Dabei hat die Übergangsregierung die Teilnahme von Frauen an der Wahl aktiv gefördert. Eine Frauenquote sieht das neue Wahlrecht nicht vor. Aber die Parteilisten, über die 80 Sitze vergeben werden, müssen zur Hälfte mit Frauen besetzt sein, und das nicht nur auf den unteren Rängen.
Alle Kandidatinnen wurden von der libyschen Frauenunion zu einem Seminar eingeladen. "Die Unterstützung, die wir da gespürt haben, gab uns einen echten Schub", sagt Bin Amir, die sonst an Erfolg gewöhnt ist. Das "Forbes"-Magazin setzte sie auf Platz 28 der wichtigsten arabischen Geschäftsfrauen. Jetzt nach der Revolution will sie ihr Können im neu gewählten Nationalkongress einbringen. Und das nicht zuletzt für Frauenrechte: Die stehen auch bei anderen Parteien im Programm. Aber die Partei der Muslimbrüder etwa schränkt ein, dass dies strikt im Rahmen von islamischer Ethik, Werten und Gesetzen zu geschehen habe.
Bin Amir hätte sich mehr Echo gewünscht an diesem Abend. Es war schwierig, einen Saal zu finden. Die Konkurrenz ist groß, und die angefragten Medien zeigten kein Interesse. Der erste libysche Wahlkampf ist Knochenarbeit.
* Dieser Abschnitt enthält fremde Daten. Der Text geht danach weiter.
(** * pulsar.utils.config: settings registry, validators and Config

    A shallow embedding of [pulsar/utils/config.py].  Python objects that
    the module mutates (Setting instances) live in a store and are named by
    their location; classes, strings, integers and the other immutable
    values are plain Rocq values.  Failures are Python exceptions, kept in
    structured form: the exception class, the format string of the message
    and the operands of its [%] operator.

    The builtins follow Python 3 ([int(s, 0)], [str.strip], [str.lower],
    insertion-ordered dictionaries, attribute lookup with data descriptors
    and the [__getattr__] fallback); strings are ASCII text. *)

From Stdlib Require Import ZArith String Ascii List Bool Lia Sorted Permutation.
From stdpp Require Import base list strings gmap.

Import ListNotations.
Local Open Scope string_scope.
Local Open Scope Z_scope.
Local Open Scope list_scope.

(* ===================================================================== *)
(** ** Python values and exceptions *)
(* ===================================================================== *)

(** Identity of an object in the store. *)
Definition loc := nat.

(** The values settings hold and validators receive.  A list carries the
    identity of its list object: two values with one identity denote one
    mutable object (nothing in this module mutates a list, so the items
    travel with the reference).  [PFun isfunction nparams] is a callable:
    [isfunction] is [inspect.isfunction(val)] and [nparams] is
    [len(inspect.getargspec(cval)[0])] for the [cval] the arity validator
    inspects ([val] itself for a function, [val.__call__] otherwise). *)
#[warnings="-register-all"]
Inductive pyval : Type :=
| PNone
| PBool (b : bool)
| PInt (z : Z)
| PStr (s : string)
| PList (id : loc) (items : list pyval)
| PFun (isfunction : bool) (nparams : nat).

Inductive exn_kind : Set :=
| TypeError | ValueError | AttributeError | KeyError | NameError
| RecursionError | SystemError | ArgumentError.

(** [raise Kind(fmt % operands)]. *)
Record exn : Type := Exn {
  exn_class : exn_kind;
  exn_fmt : string;
  exn_operands : list pyval
}.

Inductive result (A : Type) : Type :=
| Ok (a : A)
| Raise (e : exn).
Arguments Ok {A} a.
Arguments Raise {A} e.

Definition rbind {A B} (r : result A) (k : A -> result B) : result B :=
  match r with
  | Ok a => k a
  | Raise e => Raise e
  end.

(** [bool(val)]. *)
Definition truthy (v : pyval) : bool :=
  match v with
  | PNone => false
  | PBool b => b
  | PInt z => negb (z =? 0)
  | PStr s => negb (String.eqb s "")
  | PList _ items => match items with [] => false | _ => true end
  | PFun _ _ => true
  end.

(** Truth value of an attribute that is [None] or a string. *)
Definition truthy_str (o : option string) : bool :=
  match o with
  | Some s => negb (String.eqb s "")
  | None => false
  end.

(** [a or b] on such attributes. *)
Definition or_str (a b : option string) : option string :=
  if truthy_str a then a else b.

(* ===================================================================== *)
(** ** String builtins *)
(* ===================================================================== *)

(** [str.isspace] on one ASCII character: tab, newline, vertical tab,
    form feed, carriage return, the four separators 0x1c-0x1f, space. *)
Definition is_space (a : ascii) : bool :=
  let n := nat_of_ascii a in
  ((9 <=? n)%nat && (n <=? 13)%nat) || ((28 <=? n)%nat && (n <=? 32)%nat).

Fixpoint lstrip_chars (cs : list ascii) : list ascii :=
  match cs with
  | c :: cs' => if is_space c then lstrip_chars cs' else cs
  | [] => []
  end.

Definition strip_chars (cs : list ascii) : list ascii :=
  rev (lstrip_chars (rev (lstrip_chars cs))).

(** [s.strip()]. *)
Definition strip (s : string) : string :=
  string_of_list_ascii (strip_chars (list_ascii_of_string s)).

Definition lower_char (a : ascii) : ascii :=
  let n := nat_of_ascii a in
  if ((65 <=? n)%nat && (n <=? 90)%nat) then ascii_of_nat (n + 32) else a.

(** [s.lower()]. *)
Fixpoint lower (s : string) : string :=
  match s with
  | EmptyString => EmptyString
  | String a s' => String (lower_char a) (lower s')
  end.

(** Value of a character as a digit, in any base up to 36. *)
Definition digit_value (a : ascii) : option Z :=
  let n := nat_of_ascii a in
  if ((48 <=? n)%nat && (n <=? 57)%nat) then Some (Z.of_nat n - 48)
  else if ((97 <=? n)%nat && (n <=? 122)%nat) then Some (Z.of_nat n - 87)
  else if ((65 <=? n)%nat && (n <=? 90)%nat) then Some (Z.of_nat n - 55)
  else None.

Definition is_underscore (a : ascii) : bool := Ascii.eqb a "_"%char.

(** The digit loop of [int]: digits of the base, single underscores
    between them, no trailing underscore, at least one digit. *)
Fixpoint scan_digits (base : Z) (prev_us : bool) (ndigits : nat) (acc : Z)
    (cs : list ascii) : option Z :=
  match cs with
  | [] => if prev_us then None
          else match ndigits with O => None | S _ => Some acc end
  | c :: cs' =>
      if is_underscore c then
        if prev_us then None else scan_digits base true ndigits acc cs'
      else
        match digit_value c with
        | Some d =>
            if d <? base
            then scan_digits base false (S ndigits) (acc * base + d) cs'
            else None
        | None => None
        end
  end.

(** A literal body: it may not start with an underscore. *)
Definition int_digits (base : Z) (cs : list ascii) : option Z :=
  match cs with
  | c :: _ => if is_underscore c then None else scan_digits base false 0 0 cs
  | [] => None
  end.

(** After a base prefix one underscore is allowed. *)
Definition int_prefixed (base : Z) (cs : list ascii) : option Z :=
  match cs with
  | c :: cs' => if is_underscore c then int_digits base cs' else int_digits base cs
  | [] => None
  end.

(** A decimal body with a leading zero is accepted only when it is zero
    (the old C-style octal literals are invalid). *)
Definition int_leading_zero (cs : list ascii) : option Z :=
  match int_digits 10 cs with
  | Some 0 => Some 0
  | _ => None
  end.

Definition int_unsigned (cs : list ascii) : option Z :=
  match cs with
  | "0"%char :: c :: cs' =>
      if Ascii.eqb c "x"%char || Ascii.eqb c "X"%char then int_prefixed 16 cs'
      else if Ascii.eqb c "o"%char || Ascii.eqb c "O"%char then int_prefixed 8 cs'
      else if Ascii.eqb c "b"%char || Ascii.eqb c "B"%char then int_prefixed 2 cs'
      else int_leading_zero cs
  | "0"%char :: [] => int_leading_zero cs
  | _ => int_digits 10 cs
  end.

(** The white space [int] skips around a literal.  On an ASCII string
    it is the set of the C locale, tab to carriage return and the
    space: the separators 0x1c-0x1f, which [str.strip] removes, are not
    in it. *)
Definition is_int_space (a : ascii) : bool :=
  let n := nat_of_ascii a in
  ((9 <=? n)%nat && (n <=? 13)%nat) || (n =? 32)%nat.

Fixpoint lstrip_int (cs : list ascii) : list ascii :=
  match cs with
  | c :: cs' => if is_int_space c then lstrip_int cs' else cs
  | [] => []
  end.

Definition strip_int (cs : list ascii) : list ascii :=
  rev (lstrip_int (rev (lstrip_int cs))).

(** [int(s, 0)] on a string: surrounding whitespace, an optional sign,
    then a literal whose prefix selects the base.  [None] is the
    [ValueError] of the builtin. *)
Definition int_base0 (s : string) : option Z :=
  match strip_int (list_ascii_of_string s) with
  | "-"%char :: cs => option_map Z.opp (int_unsigned cs)
  | "+"%char :: cs => int_unsigned cs
  | cs => int_unsigned cs
  end.

(* ===================================================================== *)
(** ** Validators *)
(* ===================================================================== *)

Definition validate_bool (val : pyval) : result pyval :=
  match val with
  | PBool _ => Ok val
  | PStr s =>
      if String.eqb (strip (lower s)) "true" then Ok (PBool true)
      else if String.eqb (strip (lower s)) "false" then Ok (PBool false)
      else Raise (Exn ValueError "Invalid boolean: %s" [val])
  | _ => Raise (Exn TypeError "Invalid type for casting: %s" [val])
  end.

(** The conversion at the head of [validate_pos_int]: [int(val, 0)] for
    what is not an integer, [int(val)] for integers and booleans. *)
Definition pos_int_convert (val : pyval) : result Z :=
  match val with
  | PInt z => Ok z
  | PBool b => Ok (if b then 1 else 0)
  | PStr s =>
      match int_base0 s with
      | Some z => Ok z
      | None =>
          Raise (Exn ValueError "invalid literal for int() with base 0: %r" [val])
      end
  | _ => Raise (Exn TypeError "int() can't convert non-string with explicit base" [])
  end.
Und selbst die Stimmen der Frauen fallen ihr nicht in den Schoß. Im Saal sitzen vor allem gut gebildete, weltoffene Frauen, die genau wissen, was sie wollen. Das ist nicht unbedingt typisch. "Auf dem Land werden viele ihren Mann oder die Söhne fragen, wen sie wählen sollen", sagt eine ältere Teilnehmerin. "Frauen hatten ein behütetes Leben, waren viel im Haus und sind nicht gewohnt, Entscheidungen zu treffen."